» Your assignment
Make a word-for-word copy of the entries below from their first line through the line with "rewrite createChainedIfNode_unfold; unfold", and add nothing.

***** Material shown *****

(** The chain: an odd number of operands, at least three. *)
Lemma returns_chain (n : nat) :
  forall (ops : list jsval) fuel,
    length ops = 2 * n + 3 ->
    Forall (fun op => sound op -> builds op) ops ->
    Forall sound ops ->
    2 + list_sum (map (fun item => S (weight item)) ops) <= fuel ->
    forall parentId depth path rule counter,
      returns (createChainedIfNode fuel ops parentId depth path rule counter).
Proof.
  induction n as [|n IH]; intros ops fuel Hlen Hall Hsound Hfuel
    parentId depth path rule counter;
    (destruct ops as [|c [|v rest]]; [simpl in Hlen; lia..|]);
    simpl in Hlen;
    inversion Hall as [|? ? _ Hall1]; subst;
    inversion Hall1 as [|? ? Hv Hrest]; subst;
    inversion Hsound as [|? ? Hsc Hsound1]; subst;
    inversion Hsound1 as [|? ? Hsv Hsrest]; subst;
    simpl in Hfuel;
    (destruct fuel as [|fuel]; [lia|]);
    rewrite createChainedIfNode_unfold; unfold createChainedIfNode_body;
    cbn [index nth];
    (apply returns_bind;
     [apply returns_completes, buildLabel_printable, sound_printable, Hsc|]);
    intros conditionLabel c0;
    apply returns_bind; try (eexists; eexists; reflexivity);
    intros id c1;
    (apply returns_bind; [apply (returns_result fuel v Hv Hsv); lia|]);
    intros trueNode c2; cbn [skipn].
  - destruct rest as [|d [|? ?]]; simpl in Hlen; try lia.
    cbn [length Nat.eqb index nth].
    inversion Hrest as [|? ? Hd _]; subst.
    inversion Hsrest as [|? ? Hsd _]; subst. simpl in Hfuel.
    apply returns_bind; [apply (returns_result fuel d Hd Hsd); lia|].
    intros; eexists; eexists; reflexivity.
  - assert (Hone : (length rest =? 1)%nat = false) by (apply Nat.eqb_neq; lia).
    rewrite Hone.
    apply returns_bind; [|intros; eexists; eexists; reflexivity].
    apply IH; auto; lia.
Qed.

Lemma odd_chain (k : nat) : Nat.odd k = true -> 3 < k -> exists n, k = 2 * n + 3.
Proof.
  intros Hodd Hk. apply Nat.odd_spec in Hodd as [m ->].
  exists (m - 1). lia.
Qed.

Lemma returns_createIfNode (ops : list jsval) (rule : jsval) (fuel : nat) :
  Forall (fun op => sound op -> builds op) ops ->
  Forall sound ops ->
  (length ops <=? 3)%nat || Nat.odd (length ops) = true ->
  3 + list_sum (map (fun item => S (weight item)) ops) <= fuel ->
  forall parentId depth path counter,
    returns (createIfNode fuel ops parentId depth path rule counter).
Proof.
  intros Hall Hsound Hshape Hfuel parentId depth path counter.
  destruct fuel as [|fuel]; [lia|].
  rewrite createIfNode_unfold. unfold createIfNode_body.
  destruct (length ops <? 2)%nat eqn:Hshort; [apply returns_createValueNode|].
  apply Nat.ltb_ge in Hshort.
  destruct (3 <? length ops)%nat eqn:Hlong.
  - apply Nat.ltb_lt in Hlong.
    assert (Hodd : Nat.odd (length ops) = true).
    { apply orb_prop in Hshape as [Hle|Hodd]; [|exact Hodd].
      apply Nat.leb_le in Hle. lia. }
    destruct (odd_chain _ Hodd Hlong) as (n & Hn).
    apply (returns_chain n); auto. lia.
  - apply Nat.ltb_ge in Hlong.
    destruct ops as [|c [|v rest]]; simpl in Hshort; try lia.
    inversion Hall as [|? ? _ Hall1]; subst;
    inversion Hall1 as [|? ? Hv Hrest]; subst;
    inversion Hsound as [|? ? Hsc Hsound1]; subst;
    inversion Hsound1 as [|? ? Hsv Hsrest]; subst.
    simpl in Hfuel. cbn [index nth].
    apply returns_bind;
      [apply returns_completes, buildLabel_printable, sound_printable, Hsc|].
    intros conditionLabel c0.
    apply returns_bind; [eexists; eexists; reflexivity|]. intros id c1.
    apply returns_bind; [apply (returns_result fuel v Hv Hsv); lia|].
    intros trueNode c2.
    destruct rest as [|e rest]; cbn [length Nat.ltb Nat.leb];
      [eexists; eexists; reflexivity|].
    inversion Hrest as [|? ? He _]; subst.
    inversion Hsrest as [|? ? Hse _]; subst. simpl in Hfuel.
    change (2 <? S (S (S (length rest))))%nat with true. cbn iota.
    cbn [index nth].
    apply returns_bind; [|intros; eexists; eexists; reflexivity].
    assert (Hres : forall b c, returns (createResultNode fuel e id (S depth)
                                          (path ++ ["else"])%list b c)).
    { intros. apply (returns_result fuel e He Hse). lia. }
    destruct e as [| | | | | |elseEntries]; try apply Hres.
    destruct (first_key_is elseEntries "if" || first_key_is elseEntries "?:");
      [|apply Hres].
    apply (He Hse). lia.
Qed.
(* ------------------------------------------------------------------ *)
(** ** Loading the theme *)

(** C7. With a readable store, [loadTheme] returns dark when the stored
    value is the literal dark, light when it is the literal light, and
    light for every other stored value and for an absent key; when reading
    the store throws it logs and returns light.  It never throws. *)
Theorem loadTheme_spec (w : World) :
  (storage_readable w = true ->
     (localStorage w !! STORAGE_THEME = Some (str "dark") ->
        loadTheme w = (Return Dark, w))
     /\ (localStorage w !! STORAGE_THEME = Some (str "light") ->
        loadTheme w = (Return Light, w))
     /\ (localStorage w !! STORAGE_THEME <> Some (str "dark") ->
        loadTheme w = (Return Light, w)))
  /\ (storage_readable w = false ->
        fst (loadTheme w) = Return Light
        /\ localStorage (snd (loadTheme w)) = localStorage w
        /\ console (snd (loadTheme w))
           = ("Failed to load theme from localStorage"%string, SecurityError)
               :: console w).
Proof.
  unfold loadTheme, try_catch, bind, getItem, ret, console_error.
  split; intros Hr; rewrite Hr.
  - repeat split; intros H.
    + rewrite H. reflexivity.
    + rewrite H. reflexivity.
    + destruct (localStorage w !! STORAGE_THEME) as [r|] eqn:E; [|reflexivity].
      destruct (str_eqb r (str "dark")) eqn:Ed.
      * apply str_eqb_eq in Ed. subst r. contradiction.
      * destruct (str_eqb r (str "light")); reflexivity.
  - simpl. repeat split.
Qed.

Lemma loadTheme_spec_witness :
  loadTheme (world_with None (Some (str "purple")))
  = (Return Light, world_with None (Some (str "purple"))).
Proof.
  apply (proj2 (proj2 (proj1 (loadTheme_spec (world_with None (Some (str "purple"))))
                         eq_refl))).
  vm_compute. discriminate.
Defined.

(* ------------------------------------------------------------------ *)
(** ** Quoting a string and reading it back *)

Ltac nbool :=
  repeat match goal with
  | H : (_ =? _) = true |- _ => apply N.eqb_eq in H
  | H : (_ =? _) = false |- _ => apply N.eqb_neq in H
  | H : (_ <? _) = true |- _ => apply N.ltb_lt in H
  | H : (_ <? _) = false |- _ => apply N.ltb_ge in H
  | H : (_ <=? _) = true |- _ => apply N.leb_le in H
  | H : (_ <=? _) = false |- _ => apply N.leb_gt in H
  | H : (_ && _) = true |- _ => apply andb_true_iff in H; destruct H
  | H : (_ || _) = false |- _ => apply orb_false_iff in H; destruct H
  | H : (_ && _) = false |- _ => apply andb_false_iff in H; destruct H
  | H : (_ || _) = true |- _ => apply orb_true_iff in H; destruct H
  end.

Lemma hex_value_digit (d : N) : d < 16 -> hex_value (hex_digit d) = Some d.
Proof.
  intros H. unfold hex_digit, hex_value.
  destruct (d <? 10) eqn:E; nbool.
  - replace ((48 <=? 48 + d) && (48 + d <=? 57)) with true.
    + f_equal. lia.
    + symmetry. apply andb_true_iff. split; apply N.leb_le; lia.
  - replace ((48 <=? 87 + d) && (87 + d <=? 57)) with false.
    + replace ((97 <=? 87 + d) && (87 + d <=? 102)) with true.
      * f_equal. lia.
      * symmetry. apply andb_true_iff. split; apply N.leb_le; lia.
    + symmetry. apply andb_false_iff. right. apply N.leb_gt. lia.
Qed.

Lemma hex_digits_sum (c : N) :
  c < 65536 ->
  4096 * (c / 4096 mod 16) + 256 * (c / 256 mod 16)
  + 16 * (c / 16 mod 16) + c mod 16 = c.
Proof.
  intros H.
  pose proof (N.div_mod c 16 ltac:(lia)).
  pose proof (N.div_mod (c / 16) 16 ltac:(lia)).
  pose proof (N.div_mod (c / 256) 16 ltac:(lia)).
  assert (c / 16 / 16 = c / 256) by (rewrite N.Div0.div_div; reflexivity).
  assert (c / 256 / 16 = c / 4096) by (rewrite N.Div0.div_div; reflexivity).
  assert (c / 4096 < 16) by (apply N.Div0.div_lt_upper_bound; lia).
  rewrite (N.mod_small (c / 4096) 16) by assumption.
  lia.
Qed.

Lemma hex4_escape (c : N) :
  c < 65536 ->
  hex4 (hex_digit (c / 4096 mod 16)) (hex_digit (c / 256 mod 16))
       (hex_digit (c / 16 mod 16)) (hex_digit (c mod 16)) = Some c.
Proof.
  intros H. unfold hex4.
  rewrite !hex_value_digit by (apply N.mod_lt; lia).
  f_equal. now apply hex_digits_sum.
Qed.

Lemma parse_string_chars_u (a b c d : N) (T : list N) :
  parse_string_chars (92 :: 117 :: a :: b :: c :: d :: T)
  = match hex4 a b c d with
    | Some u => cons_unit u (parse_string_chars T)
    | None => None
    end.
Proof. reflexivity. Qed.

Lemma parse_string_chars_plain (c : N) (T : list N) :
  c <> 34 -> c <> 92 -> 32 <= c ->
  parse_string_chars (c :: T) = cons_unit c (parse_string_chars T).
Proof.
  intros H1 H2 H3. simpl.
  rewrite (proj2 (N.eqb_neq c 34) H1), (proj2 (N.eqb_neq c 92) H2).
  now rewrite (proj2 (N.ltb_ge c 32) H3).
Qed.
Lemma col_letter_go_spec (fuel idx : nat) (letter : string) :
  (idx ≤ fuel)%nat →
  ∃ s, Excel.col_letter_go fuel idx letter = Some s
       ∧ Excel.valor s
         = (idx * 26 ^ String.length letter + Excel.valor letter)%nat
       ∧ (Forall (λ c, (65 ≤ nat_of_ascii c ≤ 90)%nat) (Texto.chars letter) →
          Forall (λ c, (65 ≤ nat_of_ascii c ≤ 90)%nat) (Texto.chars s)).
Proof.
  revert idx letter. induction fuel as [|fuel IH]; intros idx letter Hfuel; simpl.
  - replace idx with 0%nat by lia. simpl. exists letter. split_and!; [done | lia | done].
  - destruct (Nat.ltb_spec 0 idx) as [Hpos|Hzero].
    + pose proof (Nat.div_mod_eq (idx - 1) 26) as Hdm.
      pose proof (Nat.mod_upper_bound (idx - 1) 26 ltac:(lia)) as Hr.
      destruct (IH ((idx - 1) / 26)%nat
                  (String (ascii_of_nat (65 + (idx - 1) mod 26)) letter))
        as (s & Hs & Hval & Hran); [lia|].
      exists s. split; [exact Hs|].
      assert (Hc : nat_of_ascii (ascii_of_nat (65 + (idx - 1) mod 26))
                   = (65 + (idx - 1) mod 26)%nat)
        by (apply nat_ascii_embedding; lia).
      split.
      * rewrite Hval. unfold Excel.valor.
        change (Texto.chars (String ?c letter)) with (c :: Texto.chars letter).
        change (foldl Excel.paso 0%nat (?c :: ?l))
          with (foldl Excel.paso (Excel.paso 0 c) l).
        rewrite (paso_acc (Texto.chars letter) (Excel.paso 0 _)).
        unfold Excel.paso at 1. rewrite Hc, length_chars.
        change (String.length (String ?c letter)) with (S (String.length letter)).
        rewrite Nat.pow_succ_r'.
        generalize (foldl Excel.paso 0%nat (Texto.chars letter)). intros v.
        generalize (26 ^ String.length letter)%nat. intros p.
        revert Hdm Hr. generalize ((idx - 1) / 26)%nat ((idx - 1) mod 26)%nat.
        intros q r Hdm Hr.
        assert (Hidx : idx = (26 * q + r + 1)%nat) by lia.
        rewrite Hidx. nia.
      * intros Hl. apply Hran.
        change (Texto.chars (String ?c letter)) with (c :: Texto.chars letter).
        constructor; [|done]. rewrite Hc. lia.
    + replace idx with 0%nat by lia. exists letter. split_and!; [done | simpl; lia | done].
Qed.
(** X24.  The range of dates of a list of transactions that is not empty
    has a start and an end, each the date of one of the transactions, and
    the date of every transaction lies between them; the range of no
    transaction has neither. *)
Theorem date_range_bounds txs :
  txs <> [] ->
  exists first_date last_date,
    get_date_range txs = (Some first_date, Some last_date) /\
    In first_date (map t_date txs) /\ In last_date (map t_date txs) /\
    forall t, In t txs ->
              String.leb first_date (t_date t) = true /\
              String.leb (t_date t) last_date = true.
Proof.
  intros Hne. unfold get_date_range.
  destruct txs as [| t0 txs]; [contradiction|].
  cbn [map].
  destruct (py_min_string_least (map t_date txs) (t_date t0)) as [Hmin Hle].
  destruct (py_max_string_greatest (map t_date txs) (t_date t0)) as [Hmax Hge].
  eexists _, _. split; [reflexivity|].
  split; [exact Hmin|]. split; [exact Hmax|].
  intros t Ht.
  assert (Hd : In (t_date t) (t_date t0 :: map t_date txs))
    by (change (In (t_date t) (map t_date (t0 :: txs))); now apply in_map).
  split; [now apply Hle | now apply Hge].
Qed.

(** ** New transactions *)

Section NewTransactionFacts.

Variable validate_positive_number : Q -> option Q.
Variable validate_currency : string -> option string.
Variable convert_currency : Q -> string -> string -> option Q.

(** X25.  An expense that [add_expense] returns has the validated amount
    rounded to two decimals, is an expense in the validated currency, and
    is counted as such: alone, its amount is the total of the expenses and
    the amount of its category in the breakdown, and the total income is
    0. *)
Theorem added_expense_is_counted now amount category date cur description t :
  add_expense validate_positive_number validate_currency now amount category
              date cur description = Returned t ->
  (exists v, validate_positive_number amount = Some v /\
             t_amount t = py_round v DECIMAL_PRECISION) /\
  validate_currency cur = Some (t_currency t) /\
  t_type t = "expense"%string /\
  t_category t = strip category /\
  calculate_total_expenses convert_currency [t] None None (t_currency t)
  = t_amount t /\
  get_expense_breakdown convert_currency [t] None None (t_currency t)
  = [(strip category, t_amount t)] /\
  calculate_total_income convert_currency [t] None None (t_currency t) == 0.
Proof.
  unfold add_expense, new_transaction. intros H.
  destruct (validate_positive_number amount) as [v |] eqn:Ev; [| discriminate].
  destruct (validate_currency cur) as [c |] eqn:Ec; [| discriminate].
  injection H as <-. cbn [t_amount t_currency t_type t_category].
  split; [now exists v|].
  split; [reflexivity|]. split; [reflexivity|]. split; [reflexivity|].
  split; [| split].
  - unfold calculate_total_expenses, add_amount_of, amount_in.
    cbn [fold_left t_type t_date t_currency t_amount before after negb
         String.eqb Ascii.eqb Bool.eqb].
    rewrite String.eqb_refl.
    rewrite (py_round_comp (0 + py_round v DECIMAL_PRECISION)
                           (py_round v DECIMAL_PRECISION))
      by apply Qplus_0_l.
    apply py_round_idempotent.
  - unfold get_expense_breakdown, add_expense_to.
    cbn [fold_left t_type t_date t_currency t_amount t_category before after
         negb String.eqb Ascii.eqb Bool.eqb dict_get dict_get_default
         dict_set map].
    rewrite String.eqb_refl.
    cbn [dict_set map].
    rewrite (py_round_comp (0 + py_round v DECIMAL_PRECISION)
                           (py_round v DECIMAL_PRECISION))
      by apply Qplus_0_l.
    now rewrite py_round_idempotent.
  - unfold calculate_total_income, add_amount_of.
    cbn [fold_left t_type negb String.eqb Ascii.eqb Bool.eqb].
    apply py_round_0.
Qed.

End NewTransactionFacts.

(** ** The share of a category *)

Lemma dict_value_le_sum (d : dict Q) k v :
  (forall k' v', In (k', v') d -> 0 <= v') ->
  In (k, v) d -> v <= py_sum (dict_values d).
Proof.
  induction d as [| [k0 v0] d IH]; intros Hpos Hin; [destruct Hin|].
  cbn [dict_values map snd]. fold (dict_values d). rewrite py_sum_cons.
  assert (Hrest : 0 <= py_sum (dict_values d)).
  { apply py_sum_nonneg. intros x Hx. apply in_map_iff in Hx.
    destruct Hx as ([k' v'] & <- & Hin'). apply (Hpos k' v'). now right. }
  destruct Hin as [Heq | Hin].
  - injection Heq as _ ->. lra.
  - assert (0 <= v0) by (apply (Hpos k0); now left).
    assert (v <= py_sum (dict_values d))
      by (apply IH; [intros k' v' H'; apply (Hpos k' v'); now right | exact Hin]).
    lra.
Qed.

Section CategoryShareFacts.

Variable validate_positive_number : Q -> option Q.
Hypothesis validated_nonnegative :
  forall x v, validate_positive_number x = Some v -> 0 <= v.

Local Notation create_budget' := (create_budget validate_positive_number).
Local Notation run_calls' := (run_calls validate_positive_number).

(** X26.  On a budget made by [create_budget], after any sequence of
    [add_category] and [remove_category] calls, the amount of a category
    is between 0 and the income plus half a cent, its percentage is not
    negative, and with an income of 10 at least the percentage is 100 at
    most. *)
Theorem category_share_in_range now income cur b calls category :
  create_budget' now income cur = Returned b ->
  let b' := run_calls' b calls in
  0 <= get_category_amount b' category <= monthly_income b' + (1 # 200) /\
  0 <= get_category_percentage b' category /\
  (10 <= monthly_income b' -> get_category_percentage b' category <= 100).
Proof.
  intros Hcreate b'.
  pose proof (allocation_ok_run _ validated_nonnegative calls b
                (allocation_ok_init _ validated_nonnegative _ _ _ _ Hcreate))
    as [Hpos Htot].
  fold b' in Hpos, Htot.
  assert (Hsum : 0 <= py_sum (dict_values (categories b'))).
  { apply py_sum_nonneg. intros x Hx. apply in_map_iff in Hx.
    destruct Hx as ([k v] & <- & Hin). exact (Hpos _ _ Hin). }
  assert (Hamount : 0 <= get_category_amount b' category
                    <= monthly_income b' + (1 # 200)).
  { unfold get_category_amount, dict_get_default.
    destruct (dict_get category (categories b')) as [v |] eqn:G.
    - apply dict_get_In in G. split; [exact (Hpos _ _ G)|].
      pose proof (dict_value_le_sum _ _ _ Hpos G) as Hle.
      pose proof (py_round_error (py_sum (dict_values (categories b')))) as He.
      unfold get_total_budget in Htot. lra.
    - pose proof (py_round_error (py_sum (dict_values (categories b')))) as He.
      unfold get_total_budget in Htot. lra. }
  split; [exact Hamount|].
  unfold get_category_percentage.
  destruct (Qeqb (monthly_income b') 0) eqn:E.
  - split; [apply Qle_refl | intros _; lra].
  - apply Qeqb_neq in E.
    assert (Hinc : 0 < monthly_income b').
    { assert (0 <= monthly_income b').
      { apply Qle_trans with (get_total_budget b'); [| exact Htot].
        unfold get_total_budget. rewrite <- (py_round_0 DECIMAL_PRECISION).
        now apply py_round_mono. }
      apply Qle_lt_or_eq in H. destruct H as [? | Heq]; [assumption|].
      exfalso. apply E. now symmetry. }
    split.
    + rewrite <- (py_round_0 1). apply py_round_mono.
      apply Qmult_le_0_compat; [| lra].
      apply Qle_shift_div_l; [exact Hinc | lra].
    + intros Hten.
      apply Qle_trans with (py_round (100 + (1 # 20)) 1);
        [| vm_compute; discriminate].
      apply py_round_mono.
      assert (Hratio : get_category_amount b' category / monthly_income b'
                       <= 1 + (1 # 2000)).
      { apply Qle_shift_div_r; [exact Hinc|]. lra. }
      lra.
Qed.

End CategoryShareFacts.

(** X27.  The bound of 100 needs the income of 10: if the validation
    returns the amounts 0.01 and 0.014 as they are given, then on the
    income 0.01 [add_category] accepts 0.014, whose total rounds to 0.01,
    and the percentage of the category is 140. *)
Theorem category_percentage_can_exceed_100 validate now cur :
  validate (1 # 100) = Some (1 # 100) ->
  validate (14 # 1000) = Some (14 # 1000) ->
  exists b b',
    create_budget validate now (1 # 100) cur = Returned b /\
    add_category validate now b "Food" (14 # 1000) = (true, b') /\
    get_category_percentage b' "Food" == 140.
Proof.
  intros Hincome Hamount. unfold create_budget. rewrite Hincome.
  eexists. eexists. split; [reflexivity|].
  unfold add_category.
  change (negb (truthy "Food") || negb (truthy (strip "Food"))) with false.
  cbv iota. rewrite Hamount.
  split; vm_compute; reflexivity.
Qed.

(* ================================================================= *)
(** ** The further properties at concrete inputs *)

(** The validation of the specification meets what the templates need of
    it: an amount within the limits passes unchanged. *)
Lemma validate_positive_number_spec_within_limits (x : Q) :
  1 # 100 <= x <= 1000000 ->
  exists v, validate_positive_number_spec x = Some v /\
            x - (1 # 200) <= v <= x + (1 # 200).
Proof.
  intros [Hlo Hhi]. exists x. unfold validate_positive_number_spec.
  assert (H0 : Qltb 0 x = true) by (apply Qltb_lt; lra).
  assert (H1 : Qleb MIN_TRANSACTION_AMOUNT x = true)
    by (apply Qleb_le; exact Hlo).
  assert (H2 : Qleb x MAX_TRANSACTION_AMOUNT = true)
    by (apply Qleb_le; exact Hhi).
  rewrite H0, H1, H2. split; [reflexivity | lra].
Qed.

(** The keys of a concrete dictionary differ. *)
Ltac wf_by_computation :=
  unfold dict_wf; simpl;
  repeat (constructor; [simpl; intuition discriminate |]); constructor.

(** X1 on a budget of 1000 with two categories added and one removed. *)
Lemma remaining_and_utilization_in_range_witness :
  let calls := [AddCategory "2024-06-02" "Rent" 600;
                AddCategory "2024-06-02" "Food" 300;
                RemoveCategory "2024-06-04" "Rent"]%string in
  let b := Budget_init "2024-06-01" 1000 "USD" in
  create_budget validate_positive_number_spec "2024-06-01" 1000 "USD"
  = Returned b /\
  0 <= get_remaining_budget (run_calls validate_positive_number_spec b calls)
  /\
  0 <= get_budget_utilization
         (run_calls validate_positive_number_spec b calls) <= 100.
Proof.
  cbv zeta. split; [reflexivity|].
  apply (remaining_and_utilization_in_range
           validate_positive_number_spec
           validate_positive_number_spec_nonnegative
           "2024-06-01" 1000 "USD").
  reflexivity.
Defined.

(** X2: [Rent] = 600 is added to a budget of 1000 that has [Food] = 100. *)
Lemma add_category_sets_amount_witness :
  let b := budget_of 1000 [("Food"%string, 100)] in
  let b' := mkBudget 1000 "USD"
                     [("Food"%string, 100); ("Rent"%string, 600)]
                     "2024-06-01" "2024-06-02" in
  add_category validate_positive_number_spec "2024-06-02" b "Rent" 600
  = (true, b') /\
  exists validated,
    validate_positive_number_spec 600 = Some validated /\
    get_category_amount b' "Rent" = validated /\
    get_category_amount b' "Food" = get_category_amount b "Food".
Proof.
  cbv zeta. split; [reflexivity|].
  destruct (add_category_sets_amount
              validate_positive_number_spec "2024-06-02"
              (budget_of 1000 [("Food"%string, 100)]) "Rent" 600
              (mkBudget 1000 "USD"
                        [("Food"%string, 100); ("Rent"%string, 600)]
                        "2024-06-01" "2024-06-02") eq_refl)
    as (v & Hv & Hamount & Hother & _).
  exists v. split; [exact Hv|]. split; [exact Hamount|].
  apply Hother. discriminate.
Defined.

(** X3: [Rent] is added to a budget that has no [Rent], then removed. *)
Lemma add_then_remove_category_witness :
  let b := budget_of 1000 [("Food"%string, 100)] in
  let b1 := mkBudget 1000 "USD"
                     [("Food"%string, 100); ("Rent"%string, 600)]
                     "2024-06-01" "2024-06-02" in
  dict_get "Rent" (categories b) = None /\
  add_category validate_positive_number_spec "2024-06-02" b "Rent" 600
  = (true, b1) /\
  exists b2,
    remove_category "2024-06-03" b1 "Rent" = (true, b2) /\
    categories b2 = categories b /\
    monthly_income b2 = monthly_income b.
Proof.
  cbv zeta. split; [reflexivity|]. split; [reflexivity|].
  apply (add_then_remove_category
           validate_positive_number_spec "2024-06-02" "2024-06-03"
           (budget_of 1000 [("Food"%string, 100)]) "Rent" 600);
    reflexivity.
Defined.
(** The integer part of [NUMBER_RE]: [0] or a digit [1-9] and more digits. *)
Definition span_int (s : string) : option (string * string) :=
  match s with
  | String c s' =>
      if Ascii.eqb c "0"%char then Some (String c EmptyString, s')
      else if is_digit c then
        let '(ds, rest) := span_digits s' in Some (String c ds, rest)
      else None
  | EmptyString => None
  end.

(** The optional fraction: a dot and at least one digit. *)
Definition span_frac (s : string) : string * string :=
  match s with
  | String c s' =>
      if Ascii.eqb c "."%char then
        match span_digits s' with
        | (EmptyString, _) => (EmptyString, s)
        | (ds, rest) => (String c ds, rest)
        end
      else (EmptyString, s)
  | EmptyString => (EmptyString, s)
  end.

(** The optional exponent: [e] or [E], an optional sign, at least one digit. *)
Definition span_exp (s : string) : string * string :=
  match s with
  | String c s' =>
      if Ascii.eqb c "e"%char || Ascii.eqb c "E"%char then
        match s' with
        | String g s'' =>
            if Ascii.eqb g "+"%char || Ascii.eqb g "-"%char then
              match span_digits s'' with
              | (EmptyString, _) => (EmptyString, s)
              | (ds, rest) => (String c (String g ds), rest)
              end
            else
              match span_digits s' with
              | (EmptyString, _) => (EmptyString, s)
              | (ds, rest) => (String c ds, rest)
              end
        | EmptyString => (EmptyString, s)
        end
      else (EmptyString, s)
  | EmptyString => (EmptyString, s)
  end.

*****

» Result
(** The chain: an odd number of operands, at least three. *)
Lemma returns_chain (n : nat) :
  forall (ops : list jsval) fuel,
    length ops = 2 * n + 3 ->
    Forall (fun op => sound op -> builds op) ops ->
    Forall sound ops ->
    2 + list_sum (map (fun item => S (weight item)) ops) <= fuel ->
    forall parentId depth path rule counter,
      returns (createChainedIfNode fuel ops parentId depth path rule counter).
Proof.
  induction n as [|n IH]; intros ops fuel Hlen Hall Hsound Hfuel
    parentId depth path rule counter;
    (destruct ops as [|c [|v rest]]; [simpl in Hlen; lia..|]);
    simpl in Hlen;
    inversion Hall as [|? ? _ Hall1]; subst;
    inversion Hall1 as [|? ? Hv Hrest]; subst;
    inversion Hsound as [|? ? Hsc Hsound1]; subst;
    inversion Hsound1 as [|? ? Hsv Hsrest]; subst;
    simpl in Hfuel;
    (destruct fuel as [|fuel]; [lia|]);
    rewrite createChainedIfNode_unfold; unfold createChainedIfNode_body;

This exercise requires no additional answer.